• TRY IT
Look through the entries for the string "that" and copy every line where it shows up.

• MATERIAL FOR THIS TASK
====
(* ===== verification/ExecSymbols.v ===== *)
(** * ExecSymbols: pins that hold the same value

    [runtime/v2/core/builder/equivalent_data_edges.cc]: an output and the inputs
    it feeds, the data of a subgraph and the pins of the node it belongs to, and
    outputs that refer to other outputs get one symbol.  An endpoint is a 64 bit
    number made of the id of a node, the index of a pin and a direction; classes
    of endpoints are kept as sets and merged the smaller into the larger. *)

From stdpp Require Import strings relations.
From S2P Require Import Prelude ExecGraph ExecBuild.

#[local] Open Scope Z_scope.

(** ** Endpoints *)

Definition kInputEnd : Z := 0.
Definition kOutputEnd : Z := 1.

(** Bit fields of 32, 31 and 1 bits. *)
Record EndPoint := MkEndPoint { ep_id : Z; ep_index : Z; ep_direction : Z }.
Definition end_point (id index direction : Z) : EndPoint := MkEndPoint (id mod 2 ^ 32) (index mod 2 ^ 31) (direction mod 2).

Definition Encode (p : EndPoint) : Z := Z.lor (Z.lor (ep_id p) (Z.shiftl (ep_index p) 32)) (Z.shiftl (ep_direction p) 63).
Definition Decode (endpoint : Z) : EndPoint :=
  end_point (Z.land endpoint 0xffffffff) (Z.land (Z.shiftr endpoint 32) 0x7fffffff) (Z.shiftr endpoint 63).

(** ** Classes *)

Record EquivalentDataEdges := MkEdges { symbols_to_endpoints : gmap Z (gset Z); endpoints_to_symbol : gmap Z Z }.

Definition Add (endpoint : Z) (st : EquivalentDataEdges) : EquivalentDataEdges :=
  MkEdges (<[endpoint := {[endpoint]}]> (symbols_to_endpoints st)) (<[endpoint := endpoint]> (endpoints_to_symbol st)).

(** [symbols_to_endpoints_[symbol]] *)
Definition class_of (st : EquivalentDataEdges) (symbol : Z) : gset Z := default ∅ (symbols_to_endpoints st !! symbol).

(** [symbols_to_endpoints_[symbol].emplace(endpoint); endpoints_to_symbol_[endpoint] = symbol] *)
Definition join_class (symbol endpoint : Z) (st : EquivalentDataEdges) : EquivalentDataEdges :=
  MkEdges (<[symbol := {[endpoint]} ∪ class_of st symbol]> (symbols_to_endpoints st)) (<[endpoint := symbol]> (endpoints_to_symbol st)).

Definition Merge (endpoint1 endpoint2 : Z) (st : EquivalentDataEdges) : EquivalentDataEdges :=
  match endpoints_to_symbol st !! endpoint1, endpoints_to_symbol st !! endpoint2 with
  | None, None =>
      MkEdges (<[endpoint1 := {[endpoint1; endpoint2]}]> (symbols_to_endpoints st))
        (<[endpoint2 := endpoint1]> (<[endpoint1 := endpoint1]> (endpoints_to_symbol st)))
  | None, Some symbol2 => join_class symbol2 endpoint1 st
  | Some symbol1, None => join_class symbol1 endpoint2 st
  | Some symbol1, Some symbol2 =>
      if symbol1 =? symbol2 then st else
      let swap := bool_decide (size (class_of st symbol2) < size (class_of st symbol1))%nat in
      let '(from_symbol, to_symbol) := if swap then (symbol2, symbol1) else (symbol1, symbol2) in
      let st := foldl (fun st from_endpoint => join_class to_symbol from_endpoint st) st (elements (class_of st from_symbol)) in
      MkEdges (delete from_symbol (symbols_to_endpoints st)) (endpoints_to_symbol st)
  end.

(** ** The graph *)

(** What is asked of a node: its id, for each output the inputs its edges end at,
    the indices its own input edges end at, the index of a data node, the node its
    graph belongs to, and for each output the name and index it refers to. *)
Record PinNode := MkPin {
  pn_type : string;
  pn_id : Z;
  pn_name : string;
  pn_in_num : nat;
  pn_outs : list (list (option (nat * Z)));
  pn_in_edges : list (option Z);
  pn_index : option Z;
  pn_parent : option nat;
  pn_refs : list (option (string * option Z));
}.

Section edges.
Context (ErrorResult : Status) (pin : nat -> PinNode) (all_nodes : list nat).

Definition out_end (node : nat) (index : Z) : Z := Encode (end_point (pn_id (pin node)) index kOutputEnd).
Definition in_end (node : nat) (index : Z) : Z := Encode (end_point (pn_id (pin node)) index kInputEnd).

(** The outputs of a node, each with its edges. *)
Definition add_output (node : nat) (output : nat * list (option (nat * Z))) (st : EquivalentDataEdges) : EquivalentDataEdges :=
  let out_endpoint := out_end node (Z.of_nat output.1) in
  foldl (fun st edge => match edge with None => st | Some (dst, dst_input) => Merge out_endpoint (in_end dst dst_input) st end) (Add out_endpoint st) output.2.

Definition io_node (node : nat) '((st, node_id_states) : EquivalentDataEdges * list bool) : outcome (EquivalentDataEdges * list bool) :=
  let node_id := Z.to_nat (pn_id (pin node) mod 2 ^ 64) in
  _ ← assert_true ErrorResult (bool_decide (node_id_states !! node_id = Some false));
  Ok (foldl (fun st output => add_output node output st) st (imap pair (pn_outs (pin node))), <[node_id := true]> node_id_states).

Definition ConstructIoEquivalent (st : EquivalentDataEdges) : outcome EquivalentDataEdges :=
  '(st, _) ← foldM io_node all_nodes (st, replicate (length all_nodes) false);
  Ok st.

Definition ConstructInnerDataEquivalent (node : nat) (st : EquivalentDataEdges) : outcome EquivalentDataEdges :=
  index ← assert_some ErrorResult (pn_index (pin node));
  parent_node ← assert_some ErrorResult (pn_parent (pin node));
  Ok (Merge (in_end parent_node index) (out_end node 0) st).

Definition ConstructInnerOutputEquivalent (node : nat) (st : EquivalentDataEdges) : outcome EquivalentDataEdges :=
  parent_node ← assert_some ErrorResult (pn_parent (pin node));
  Ok (foldl (fun st edge => match edge with None => st | Some dst_input => Merge (in_end node dst_input) (out_end parent_node dst_input) st end) st (pn_in_edges (pin node))).

Definition ConstructInnerDataOutputEquivalent (st : EquivalentDataEdges) : outcome EquivalentDataEdges :=
  foldM (fun node st =>
    st ← (if IsInnerDataType (pn_type (pin node)) then assert_success ErrorResult (ConstructInnerDataEquivalent node st) else Ok st);
    if IsInnerOutput (pn_type (pin node)) then assert_success ErrorResult (ConstructInnerOutputEquivalent node st) else Ok st) all_nodes st.

(** The first node of a name. *)
Definition node_of_name (name : string) : option nat := head (filter (fun n => pn_name (pin n) = name) all_nodes).

Definition ConstructRefOutputEquivalent (st : EquivalentDataEdges) : outcome EquivalentDataEdges :=
  foldM (fun node st =>
    foldM (fun '(i, ref) st =>
      match ref with
      | None => Ok st
      | Some (src_node_name, kRefFromIndex) =>
          src_index ← assert_some ErrorResult kRefFromIndex;
          src ← assert_some ErrorResult (node_of_name src_node_name);
          Ok (Merge (out_end node (Z.of_nat i)) (out_end src src_index) st)
      end) (imap pair (pn_refs (pin node))) st) all_nodes st.

(** The symbols of the inputs and outputs of each node. *)
Record Symbols := MkSymbols { input_symbols : gmap nat (list Z); output_symbols : gmap nat (list Z) }.

Definition no_symbols : Symbols :=
  MkSymbols (list_to_map ((fun n => (n, replicate (pn_in_num (pin n)) kInvalidSymbol)) <$> all_nodes))
    (list_to_map ((fun n => (n, replicate (length (pn_outs (pin n))) kInvalidSymbol)) <$> all_nodes)).

(** [SetInputSymbol] and [SetOutputSymbol] *)
Definition set_symbol (node : nat) (index : nat) (symbol : Z) (m : gmap nat (list Z)) : outcome (gmap nat (list Z)) :=
  let l := default [] (m !! node) in
  if decide (index < length l)%nat then Ok (<[node := <[index := symbol]> l]> m) else Err GRAPH_FAILED.

Definition set_endpoint (symbol endpoint : Z) (t : Symbols) : outcome Symbols :=
  let p := Decode endpoint in
  node ← assert_some ErrorResult (all_nodes !! Z.to_nat (ep_id p));
  if ep_direction p =? kInputEnd then
    m ← assert_success ErrorResult (set_symbol node (Z.to_nat (ep_index p)) symbol (input_symbols t)); Ok (MkSymbols m (output_symbols t))
  else
    m ← assert_success ErrorResult (set_symbol node (Z.to_nat (ep_index p)) symbol (output_symbols t)); Ok (MkSymbols (input_symbols t) m).

Definition SetInputOutputSymbols (st : EquivalentDataEdges) : outcome Symbols :=
  foldM (fun '(symbol, endpoints) t => foldM (set_endpoint symbol) (elements endpoints) t) (map_to_list (symbols_to_endpoints st)) no_symbols.

Definition UpdateEquivalentEdges : outcome Symbols :=
  st ← assert_success ErrorResult (ConstructIoEquivalent (MkEdges ∅ ∅));
  st ← assert_success ErrorResult (ConstructInnerDataOutputEquivalent st);
  st ← assert_success ErrorResult (ConstructRefOutputEquivalent st);
  assert_success ErrorResult (SetInputOutputSymbols st).
End edges.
====
• SOLUTION TO THE EXERCISE
(** * ExecSymbols: pins that hold the same value
    outputs that refer to other outputs get one symbol.  An endpoint is a 64 bit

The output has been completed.